CASE NO. 3643


Conference Call Held on Monday, 21 January 2008












            Discipline of 15 demerits assessed to Canpar Transport employee Mr. J.B. Zagdanski for an infraction of “failure to report for assigned duties” November 24, 2006.




            The proper application of article 11.5 of the collective agreement.


            The grievor left a voice mail message on the Company’s answering machine at approximately 7 a.m. on November 24, 2006, which was two hours prior to the commencement of his shift. The message was that he would not be reporting for work. The grievor followed up with a second voice mail message to the same Company answering machine approximately one hour later. Later the same morning, the Company was unable to reach the grievor by telephone.


            When the grievor returned from his vacation, the Company conducted an interview and proceeded to assessed 15 demerits for “failure to report for assigned duties”.


            The Union advanced a grievance arguing that the grievor had met his obligations under the collective agreement and had engaged in no misconduct. The Union requested that the demerits be removed.

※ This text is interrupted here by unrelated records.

(* ===== verification/EndianSwap.v ===== *)
(** * Byte order between PCIe and the bus of the NeTV2

    [WishboneEndianSwap] of [targets/netv2/hdmi2pcie.py]: every signal between
    the master [wb_if] and the bus goes through a register, with the bytes of
    the data and the byte enables reversed. *)
From S2P Require Import Prelude Hdl.

(** The lines of a Wishbone interface, from the master and from the slave. *)
Record Req := { adr : Z; dat_w : Z; sel : Z; cyc : bool; stb : bool; we : bool; cti : Z; bte : Z }.
Record Rsp := { dat_r : Z; ack : bool; err : bool }.

(** The four assignments of data bytes, and those of [sel]. *)
Definition swap32 (x : Z) : Z :=
  cat 8 (slice x 24 8) (cat 8 (slice x 16 8) (cat 8 (slice x 8 8) (slice x 0 8))).

Definition swap_sel (x : Z) : Z :=
  cat 1 (slice x 3 1) (cat 1 (slice x 2 1) (cat 1 (slice x 1 1) (slice x 0 1))).

(** The registers: the lines to the bus and the lines back to the master. *)
Record WishboneEndianSwap := { wishbone : Req; wb_if : Rsp }.

(** [i]: what the master and the bus drive in a cycle. *)
Definition next (i : Req * Rsp) (_ : WishboneEndianSwap) : WishboneEndianSwap :=
  let (m, s) := i in
  {| wishbone := {| adr := adr m; dat_w := swap32 (dat_w m); sel := swap_sel (sel m);
                    cyc := cyc m; stb := stb m; we := we m; cti := cti m; bte := bte m |};
     wb_if := {| dat_r := swap32 (dat_r s); ack := ack s; err := err s |} |}.

Definition req_reset : Req := {| adr := 0; dat_w := 0; sel := 0; cyc := false; stb := false; we := false; cti := 0; bte := 0 |}.
Definition reset : WishboneEndianSwap :=
  {| wishbone := req_reset; wb_if := {| dat_r := 0; ack := false; err := false |} |}.

(** ** Theorems *)

(** [swap32] reverses the bytes. *)
Lemma swap32_digits a b c d :
  Forall (in_width 8) [a; b; c; d] -> swap32 (digits 8 [a; b; c; d]) = digits 8 [d; c; b; a].
Proof.
  intros H. pose proof (to_digits_digits 8 [a; b; c; d] ltac:(lia) H) as E.
  injection E as Ea Eb Ec Ed. unfold digit in *. cbn [length] in *.
  change (8 * (Z.of_nat 4 - 1 - Z.of_nat 0)) with 24 in Ea. change (8 * (Z.of_nat 4 - 1 - Z.of_nat 1)) with 16 in Eb.
  change (8 * (Z.of_nat 4 - 1 - Z.of_nat 2)) with 8 in Ec. change (8 * (Z.of_nat 4 - 1 - Z.of_nat 3)) with 0 in Ed.
  unfold swap32. rewrite Ea, Eb, Ec, Ed.
  rewrite !Forall_cons in H. destruct H as (Ha & Hb & Hc & Hd & _).
  rewrite !cat_eq by (done || lia). unfold digits. cbn [fold_left]. ring.
Qed.

Lemma swap_sel_digits a b c d :
  Forall (in_width 1) [a; b; c; d] -> swap_sel (digits 1 [a; b; c; d]) = digits 1 [d; c; b; a].
Proof.
  rewrite !Forall_cons. unfold in_width. change (2 ^ 1) with 2. intros (Ha & Hb & Hc & Hd & _).
  assert (a = 0 \/ a = 1) as [-> | ->] by lia; assert (b = 0 \/ b = 1) as [-> | ->] by lia;
    assert (c = 0 \/ c = 1) as [-> | ->] by lia; assert (d = 0 \/ d = 1) as [-> | ->] by lia; reflexivity.
Qed.

(** What the two sides see. *)
Lemma sides s inp n :
  let s' := state_at next s inp (S n) in
  wishbone s' = wishbone (next (inp n) s) /\ wb_if s' = wb_if (next (inp n) s).
Proof. cbn zeta. rewrite state_at_S. by destruct (inp n). Qed.

Definition asks (r : Req) : bool := cyc r && stb r.

Section bus.
(** A master and a bus connected through the module: [inp n] is what they drive
    in cycle [n]. *)
Variable (s0 : WishboneEndianSwap) (inp : nat -> Req * Rsp).

Definition master (n : nat) : Req := fst (inp n).
Definition bus (n : nat) : Rsp := snd (inp n).
Definition at_bus (n : nat) : Req := wishbone (state_at next s0 inp n).
Definition at_master (n : nat) : Rsp := wb_if (state_at next s0 inp n).

(** The master keeps a request as it is until the cycle it sees the
    acknowledgement in, included. *)
Definition holds_request : Prop :=
  forall n, asks (master n) = true -> ack (at_master n) = false -> master (S n) = master n.

(** A bus slave that takes one cycle: it acknowledges in the cycle after it
    sees a request, for one cycle. *)
Definition one_cycle_slave : Prop :=
  forall n, ack (bus (S n)) = asks (at_bus n) && negb (ack (bus n)).
End bus.

(** Claim C24: the bus behind the byte swapper. With any master that holds its
    request until it sees the acknowledgement, and a slave that acknowledges a
    request in the cycle after it sees it: a request made in an idle system in
    cycle [n] reaches the slave one cycle later with the byte order reversed,
    and is acknowledged in cycle [n + 2], which the master sees in cycle
    [n + 3]. By then the slave has been shown the same request two more times
    and acknowledges it once more in cycle [n + 4]: every access is made twice. *)
Theorem swap_repeats_access (s0 : WishboneEndianSwap) (inp : nat -> Req * Rsp) (n : nat)
    (Hm : holds_request s0 inp) (Hs : one_cycle_slave s0 inp)
    (Hreq : asks (master inp n) = true)
    (Hidle : asks (at_bus s0 inp n) = false /\ ack (bus inp n) = false /\ ack (at_master s0 inp n) = false) :
  let seen := wishbone (next (master inp n, bus inp n) s0) in
  at_bus s0 inp (n + 1) = seen /\ dat_w seen = swap32 (dat_w (master inp n)) /\
  ack (bus inp (n + 2)) = true /\ ack (at_master s0 inp (n + 3)) = true /\
  at_bus s0 inp (n + 3) = seen /\ at_bus s0 inp (n + 4) = seen /\
  ack (bus inp (n + 3)) = false /\ ack (bus inp (n + 4)) = true /\ ack (at_master s0 inp (n + 5)) = true.
Proof.
  destruct Hidle as (Hb0 & Ha0 & Hma0). cbn zeta.
  replace (n + 1)%nat with (S n) by lia. replace (n + 2)%nat with (S (S n)) by lia.
  replace (n + 3)%nat with (S (S (S n))) by lia. replace (n + 4)%nat with (S (S (S (S n)))) by lia.
  replace (n + 5)%nat with (S (S (S (S (S n))))) by lia.
  assert (Hbus : forall k, at_bus s0 inp (S k) = wishbone (next (master inp k, bus inp k) s0)).
  { intros k. unfold at_bus, master, bus. by rewrite (proj1 (sides s0 inp k)), <- surjective_pairing. }
  assert (Hmas : forall k, ack (at_master s0 inp (S k)) = ack (bus inp k)).
  { intros k. unfold at_master, bus. rewrite (proj2 (sides s0 inp k)). by destruct (inp k). }
  assert (Hasks : forall k, asks (at_bus s0 inp (S k)) = asks (master inp k)) by (intros k; by rewrite Hbus).
  pose proof (Hm n Hreq Hma0) as M1.
  assert (A1 : ack (bus inp (S n)) = false) by (by rewrite Hs, Hb0).
  assert (M2 : master inp (S (S n)) = master inp n).
  { rewrite (Hm (S n)); [done | by rewrite M1 | by rewrite Hmas]. }
  assert (A2 : ack (bus inp (S (S n))) = true) by (by rewrite Hs, Hasks, Hreq, A1).
  assert (M3 : master inp (S (S (S n))) = master inp n).
  { rewrite (Hm (S (S n))); [done | by rewrite M2 | by rewrite Hmas]. }
  assert (A3 : ack (bus inp (S (S (S n)))) = false) by (by rewrite Hs, A2, andb_false_r).
  assert (A4 : ack (bus inp (S (S (S (S n))))) = true) by (by rewrite Hs, Hasks, M2, Hreq, A3).
  rewrite !Hmas, !Hbus, M2, M3. done.
Qed.

(** A master with one read, and the slave as LiteX's SRAM does it. *)
Definition example_inp (n : nat) : Req * Rsp :=
  ({| adr := 16; dat_w := 0x01020304; sel := 15; cyc := (n <? 4)%nat; stb := (n <? 4)%nat; we := true; cti := 0; bte := 0 |},
   {| dat_r := 0; ack := (n =? 2)%nat || (n =? 4)%nat; err := false |}).

Lemma swap_repeats_access_witness :
  ack (bus example_inp 2) = true /\ ack (bus example_inp 4) = true /\
  dat_w (at_bus reset example_inp 4) = 0x04030201.
Proof.
  destruct (swap_repeats_access reset example_inp 0) as (_ & _ & A2 & _ & _ & S4 & _ & A4 & _).
  - intros n _ Ha. destruct n as [|[|[|[|n]]]]; try reflexivity. discriminate Ha.
  - intros n. destruct n as [|[|[|[|[|n]]]]]; reflexivity.
  - reflexivity.
  - by split_and!.
  - split; [exact A2|]. split; [exact A4|]. exact (f_equal dat_w S4).
Defined.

            The Company denied the grievance.


FOR THE UNION:                                       FOR THE COMPANY:

(SGD.) D. NEALE                                        (SGD.) P. D. MacLEOD

VICE-PRESIDENT                                             VICE-PRESIDENT, OPERATIONS


There appeared on behalf of the Company:

M. D. Failes                          – Counsel, Toronto

P. D. MacLeod                     – Vice-President, Operations, Mississauga


And on behalf of the Union:

D. Neale                               – Vice-President, Toronto

R. Pagé                                – Staff Representative, Montreal




            This matter concerns the assessment of fifteen demerits against the grievor, Mr. Zagdanski, for allegedly having falsified a claim for sick leave for the period of one day. The grievor advised the Company that he was travelling to Cuba on holiday, commencing Saturday, November 25, 2006. By reason of information provided to it, the Employer subsequently came to believe that in fact Mr. Zagdanski departed on Friday, November 24, 2006 and that his claim of illness on that date was false.


            To facilitate the hearing of this matter, scheduled to be heard on Wednesday, February 13, 2008, the Company seeks the production of documents, by an order to be made pursuant to the Arbitrator’s authority under the Canada Labour Code. Specifically, it asks for pre-hearing production of the grievor’s air ticket to Cuba on the date or dates in question and it further requests that the Arbitrator direct the grievor to bring his passport to the hearing as further possible evidence respecting his travel agenda.


            The Arbitrator conducted a teleconference hearing with both parties on Monday, January 21, 2008. Having heard full representations of both sides the Arbitrator directed the Union to give pre-hearing production to the Company of a copy of the grievor’s air ticket to Cuba and further directed that the Union produce at the hearing the grievor’s passport. The Arbitrator judged that in the circumstance of this dispute those documents are relevant and arguably probative of the main factual issue.


            This Preliminary Award is to confirm, in written form, the order made verbally on Monday, January 21, 2008. The Union is therefore directed to provide to the Company, forthwith, a copy of the grievor’s air ticket and to convey to the grievor the Arbitrator’s direction that Mr. Zagdanski bring his passport to the hearing, or provide it to the Union, for the purposes of possible examination at the hearing of this matter. Obviously, any failure on the part of the grievor to cooperate will leave open to the Company the ability to argue that the Arbitrator should draw adverse inferences.


January 24, 2008                                                                              (signed) MICHEL G. PICHER



This dispute was ultimately resoled between the parties and there was no further hearing was scheduled.